Key West is often described as the two by four island — meaning two miles wide by four miles long. Even its most famous corridor — Duval Street — is no more than 50 feet wide from building to building.

The 24,000 year-round residents enjoy the intimacy — even as millions of visitors come each year.

But the very dense and consolidated island has made navigating the pandemic a challenge, to say the least.

However, there’s a growing sense among city leaders and residents that conditions are turning a corner.

“I have a greater sense of optimism,” Mayor Teri Johnston, who is in her second term, said.

Johnston said she’s been particularly happy with the vaccination rate of residents who are 50 and over. But she’s still concerned about younger service workers who often deal with tourists that may not be vaccinated or flout mask requirements. The city has been encouraging those under 50 to get the vaccine and has provided access to thousands of free rapid COVID-19 tests.

“Economically they need to work, but we want them to work healthy,” Johnston said. “We’re so close to beating this thing. The impression is that it’s over. It’s better, but we’ve got a ways to go.”

Key West recently revised its mask mandate to line up with the Centers for Disease Control and Prevention (CDC) guideline that loosened outdoor mask guidance.
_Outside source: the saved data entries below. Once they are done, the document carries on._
(* ===== verification/TlsManager.v ===== *)
(** The certificate manager (src/cmd/n5-fangov/tlsmgr.go, cert.go): the certificate the
    listener serves, the files of the tls directory and the three keys of the
    configuration, kept in agreement.

    The lock of the manager makes each operation one step.  The paths, the host names and
    the configuration's path never change and are variables. *)
From stdpp Require Import base gmap strings list sorting.
From Stdlib Require Import ZArith Lia Ascii.
From S2P Require Import Prelude GoLib GoNet GoPath ConfigTypes ConfigFields ConfigWeb ConfigParse ConfigEdit WebRedact ConfigFiles Stores TlsCert.
Open Scope Z_scope.

(** ** Where the files are *)
(** [filepath.Dir] *)
Definition Dir (p : string) : string := match cut_last "/" (chars p) with None => "." | Some (a, _) => Clean (of_chars (a ++ ["/"%char])) end.
Definition setupTLSDir : string := "tls".
Definition tlsDir (cfgPath : string) : string := JoinPath [Dir cfgPath; setupTLSDir].
(** [filepath.Abs]; [cwd] is None when the working directory is unknown. *)
Definition abs_path (cwd : option string) (p : string) : string :=
  if IsAbs p then Clean p else match cwd with Some d => JoinPath [d; p] | None => p end.
Definition customCertFile : string := "custom-cert.pem".
Definition customKeyFile : string := "custom-key.pem".
Definition modeFallback : string := "auto (fallback from file)".
Example tlsDir_ex : tlsDir "/etc/n5-fangov/config.toml" = "/etc/n5-fangov/tls" /\ tlsDir "config.toml" = "tls" /\ Dir "/x" = "/".
Proof. by vm_compute. Qed.

(** The names of the automatic certificate.  [primary] are the addresses of the machine,
    [hostname] its name. *)
Definition tlsHosts {O : MapOrder} (primary : list string) (hostname : option string) (listen : string) (allowed : list string) : list string :=
  let set := {["localhost"; "127.0.0.1"]} : gset string in
  let set := match SplitHostPort listen with
             | inl _ => set
             | inr (host, _) =>
                 if negb (String.eqb host "") && (match ParseIP host with Some ip => negb (IsUnspecified ip) | None => true end)
                 then {[host]} ∪ set else list_to_set primary ∪ set
             end in
  let set := match hostname with
             | Some hn =>
                 if String.eqb hn "" then set
                 else
                   let set := {[hn]} ∪ set in
                   match Cut hn "." with Some (short, _) => if String.eqb short "" then set else {[short]} ∪ set | None => set end
             | None => set
             end in
  let set := fold_left (fun set h =>
      let h := TrimSpace h in
      if String.eqb h "" || String.eqb h "*" then set
      else {[ match SplitHostPort h with inr (hh, _) => hh | inl _ => h end ]} ∪ set) allowed set in
  merge_sort String.le (elements set).

Record tlsManager (K : Type) := mkTls {
  tm_mode : string; tm_certFile : string; tm_keyFile : string; tm_fallback : bool; tm_ownsConfig : bool; tm_store : option (TCert K) }.
Arguments mkTls {K}.
Arguments tm_mode {K}.
Arguments tm_certFile {K}.
Arguments tm_keyFile {K}.
Arguments tm_fallback {K}.
Arguments tm_ownsConfig {K}.
Arguments tm_store {K}.
#[export] Instance eta_tlsManager {K} : Eta (tlsManager K) := fun m => mkTls (tm_mode m) (tm_certFile m) (tm_keyFile m) (tm_fallback m) (tm_ownsConfig m) (tm_store m).
(** What [pinConfig] reads. *)
Definition pin_of {K} (m : tlsManager K) : tlsPin := mkPin (tm_ownsConfig m) (tm_mode m) (tm_certFile m) (tm_keyFile m).
Inductive TlsErr := EOff | EFileMode | ENoCert | EValidation (e : TErr) | ECert (e : TErr) | EBoth (fellBack auto : TlsErr).
Definition is_mode {K} (m : tlsManager K) (s : string) : bool := String.eqb (tm_mode m) s.

Section Manager.
Context {W K : Type} {Fs : Files W} {Pk : Pki W K} {Prim : Type} `{!Toml Prim} {U : Url}.
Variable (env : string) (Decode : string -> string + Doc Prim).
Variable (cfgPath : string) (hosts : list string).
Local Abbreviation MT := (M (tlsManager K * W)).
Local Abbreviation tlsManager := (tlsManager K).

Definition options : Options := mkOptions (tlsDir cfgPath) hosts "n5-fangov".
Definition custom_cert : string := JoinPath [tlsDir cfgPath; customCertFile].
Definition custom_key : string := JoinPath [tlsDir cfgPath; customKeyFile].
Definition newTLSManager (mode certFile keyFile : string) : tlsManager := mkTls mode certFile keyFile false true None.
(** An operation on the files alone. *)
Definition liftW {A} (f : M W A) : MT A := fun '(m, w) => let '(a, w) := f w in (a, (m, w)).

(** ** Loading *)
Definition serve (cert : TCert K) : MT (option TlsErr) := fun '(m, w) =>
  match CheckUsable cert with
  | Some e => (Some (ECert e), (m, w))
  | None => (None, (m <| tm_store := Set_cert cert |>, w))
  end.
Definition served (path : string) (cert : TCert K) : MT (TlsErr + string) :=
  let* e := serve cert in ret (match e with Some e => inl e | None => inr path end).
Definition loadLocked (now : Z) (create : bool) : MT (TlsErr + string) := fun '(m, w) =>
  if is_mode m "off" then (inr "", (m, w))
  else if is_mode m "file" then
    match LoadFiles w (tm_certFile m) (tm_keyFile m) with
    | inl e => (inl (ECert e), (m, w))
    | inr cert => served (tm_certFile m) cert (m, w)
    end
  else
    let '(certPath, keyPath) := Paths (tlsDir cfgPath) in
    if negb create then
      match LoadFiles w certPath keyPath with
      | inl e => (inl (ECert e), (m, w))
      | inr cert => served certPath cert (m, w)
      end
    else
      let '(res, st) := liftW (EnsureAuto options now) (m, w) in
      match res with
      | inl e => (inl (ECert e), st)
      | inr cert => served certPath cert st
      end.
Definition shouldFallbackToAuto (mode : string) (failed : bool) : bool := String.eqb mode "file" && failed.
(** The path, and the error of the pair that was given up. *)
Definition loadForServe (now : Z) : MT (TlsErr + string * option TlsErr) := fun st =>
  let mode := tm_mode st.1 in
  let '(res, st) := loadLocked now true st in
  match res with
  | inr path => (inr (path, None), st)
  | inl fellBack =>
      if negb (shouldFallbackToAuto mode true) then (inl fellBack, st)
      else
        let '(res, st) := liftW (EnsureAuto options now) st in
        match res with
        | inl e => (inl (EBoth fellBack (ECert e)), st)
        | inr cert =>
            let '(e, (m, w)) := serve cert st in
            match e with
            | Some e => (inl e, (m, w))
            | None => (inr ((Paths (tlsDir cfgPath)).1, Some fellBack), (m <| tm_fallback := true |>, w))
            end
        end
  end.

(** ** Reading *)
Definition reportedMode (m : tlsManager) : string := if tm_fallback m then modeFallback else tm_mode m.
(** The information, or that there is none, and the mode. *)
Definition Info_tls (m : tlsManager) : TlsErr + InfoData :=
  if is_mode m "off" then inr no_info
  else match tc_Certificate (Current (tm_store m)) with [] => inl ENoCert | _ => inr (Info (Current (tm_store m))) end.
Definition Info_mode (m : tlsManager) : string := if is_mode m "off" then "off" else reportedMode m.
Definition current (m : tlsManager) : TlsErr + TCert K :=
  if is_mode m "off" then inl EOff
  else match tc_Certificate (Current (tm_store m)) with [] => inl ENoCert | _ => inr (Current (tm_store m)) end.
Definition export_with (f : TCert K -> option string) (m : tlsManager) : TlsErr + string :=
  match current m with
  | inl e => inl e
  | inr cur => match f cur with Some s => inr s | None => inl (ECert (Te "tlscert: empty certificate" [])) end
  end.
Definition ExportPEM_tls : tlsManager -> TlsErr + string := export_with PEM.
Definition ExportDER_tls : tlsManager -> TlsErr + string := export_with DER.

(** ** Changing *)
Definition Regenerate_tls (now : Z) (keepKey : bool) : MT (TlsErr + InfoData * bool) := fun '(m, w) =>
  if is_mode m "off" then (inl EOff, (m, w))
  else if is_mode m "file" && negb (tm_fallback m) then (inl EFileMode, (m, w))
  else
    let '(res, st) := liftW (if keepKey then Reissue options now
                             else let* res := Regenerate options now in ret (match res with inl e => inl e | inr cert => inr (cert, false) end)) (m, w) in
    match res with
    | inl e => (inl (ECert e), st)
    | inr (cert, kept) =>
        let '(e, st) := serve cert st in
        (match e with Some e => inl e | None => inr (Info cert, kept) end, st)
    end.
Definition readIfExists (w : W) (path : string) : option string := match fs_ReadFile w path with inr c => Some c | inl _ => None end.
(** Whether the file could be put back. *)
Definition restoreFile (path : string) (prev : option string) : M W bool :=
  match prev with
  | None => let* e := fs_Remove path in ret (match e with None | Some FsNotExist => true | Some _ => false end)
  | Some text => let* e := writePrivate path text in ret (match e with None => true | Some _ => false end)
  end.
Definition rollback (prevKey prevCert : option string) : M W bool :=
  let* a := restoreFile custom_key prevKey in
  let* b := restoreFile custom_cert prevCert in
  ret (a && b).
Definition writeMode (mode certFile keyFile : string) : M W (option TErr) := fun w =>
  match (match fs_ReadFile w cfgPath with inl FsNotExist => inr "" | r => r end) with
  | inl e => (Some (TeFs cfgPath e), w)
  | inr raw =>
      let '(e, w) := Save env Decode cfgPath (setTLSKeys raw mode certFile keyFile) w in
      (TeFs cfgPath <$> e, w)
  end.
(** The three writes of an upload; an error comes with whether everything was put back. *)
Definition store_pair (certPEM keyPEM : string) : M W (option (TErr * bool)) := fun w =>
  let prevCert := readIfExists w custom_cert in
  let prevKey := readIfExists w custom_key in
  let undo e := let* ok := rollback prevKey prevCert in ret (Some (e, ok)) in
  (let* e := writePrivate custom_key keyPEM in
   match e with
   | Some e => undo e
   | None =>
       let* e := writePrivate custom_cert certPEM in
       match e with
       | Some e => undo e
       | None =>
           let* e := writeMode "file" custom_cert custom_key in
           match e with Some e => undo e | None => ret None end
       end
   end) w.
Definition Upload (now : Z) (certPEM keyPEM : string) : MT (TlsErr * bool + InfoData * list Warn) := fun '(m, w) =>
  if is_mode m "off" then (inl (EOff, true), (m, w))
  else match ValidatePair certPEM keyPEM hosts now with
  | inl e => (inl (EValidation e, true), (m, w))
  | inr (cert, warns) =>
      let '(e, w) := fs_MkdirAll (tlsDir cfgPath) w in
      match e with
      | Some e => (inl (ECert (TeFs (tlsDir cfgPath) e), true), (m, w))
      | None =>
          let '(e, w) := store_pair certPEM keyPEM w in
          match e with
          | Some (e, ok) => (inl (ECert e, ok), (m, w))
          | None => (inr (Info cert, warns), (mkTls "file" custom_cert custom_key false true (Set_cert cert), w))
          end
      end
  end.
Definition remove_custom : M W unit :=
  let* _ := fs_Remove custom_cert in let* _ := fs_Remove custom_key in ret tt.
Definition ResetAuto (now : Z) : MT (TlsErr + InfoData) := fun '(m, w) =>
  if is_mode m "off" then (inl EOff, (m, w))
  else
    let '(res, w) := EnsureAuto options now w in
    match res with
    | inl e => (inl (ECert e), (m, w))
    | inr cert =>
        match CheckUsable cert with
        | Some e => (inl (ECert e), (m, w))
        | None =>
            let '(e, w) := writeMode "auto" "" "" w in
            match e with
            | Some e => (inl (ECert e), (m, w))
            | None =>
                let '(_, w) := remove_custom w in
                (inr (Info cert), (mkTls "auto" "" "" false true (Set_cert cert), w))
            end
        end
    end.
Definition pinConfig_tls (m : tlsManager) (raw : string) : string := pinConfig env Decode (pin_of m) raw.

(** ** Sequences *)
Inductive TlsOp := TLoad (now : Z) (create : bool) | TServe (now : Z) | TRegenerate (now : Z) (keepKey : bool) | TUpload (now : Z) (certPEM keyPEM : string) | TReset (now : Z).
Definition tls_op (op : TlsOp) : MT unit :=
  match op with
  | TLoad now create => let* _ := loadLocked now create in ret tt
  | TServe now => let* _ := loadForServe now in ret tt
  | TRegenerate now keepKey => let* _ := Regenerate_tls now keepKey in ret tt
  | TUpload now c k => let* _ := Upload now c k in ret tt
  | TReset now => let* _ := ResetAuto now in ret tt
  end.
End Manager.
Johnston said the city would continue to follow the most updated CDC guidelines.

Johnston has taken a fair amount of heat for instituting tight rules for Key West through the pandemic.

“We had a balance between protective measures and economic viability,” she said. “You could not have one without the other. It’s not an issue of taking away rights, it’s an issue of keeping everyone healthy.”

Johnston said her optimism now is also reflected in the city’s economic rebound. Through February, she said, Key West was at 108% of its sales tax revenue compared to last February — a record.

Kevin Theriault, the executive director of the Key West Business Guild and Gay Key West Visitor Center, also said the economic situation has been improving for the tourist industry. He said visitors have returned and the proof is in a 90% and up occupancy rate for hotels and guesthouses.

Key West Pride Returns

Key West city commissioners approved the return of Key West Pride this year. While there’s a full schedule of events from June 2-6, it was decided that the Pride parade, which normally closes festivities, would not take place out of an abundance of safety.

Johnston said one of the reasons she feels confident about events returning to Key West overall is because of the involvement of the city’s event department. Representatives meet with every event organizer to plan out safe logistics in advance.

At the recent Conch Republic Independence Celebration, for example, booths on Duval Street were 20 feet apart and most people were masked up if they couldn’t maintain social distancing.

“Our measures have to be different since we’re shoulder to shoulder,” Johnston, who has filed to run for reelection in 2022, said.

Theriault said although some in the gay community might be disappointed that the parade won’t take place, most understand.

“We believe it is the right decision to continue to keep our community and visitors safe,” Theriault said. “Regardless of this decision, we have found that people are simply excited to be able to be celebrating Pride again.”

“Everyone is very excited about Pride,” added Johnston, who is Key West’s first lesbian mayor and the second woman to hold the post. “We are one of the most diverse and proud communities in the U.S. This brings us back to some level of normalcy.”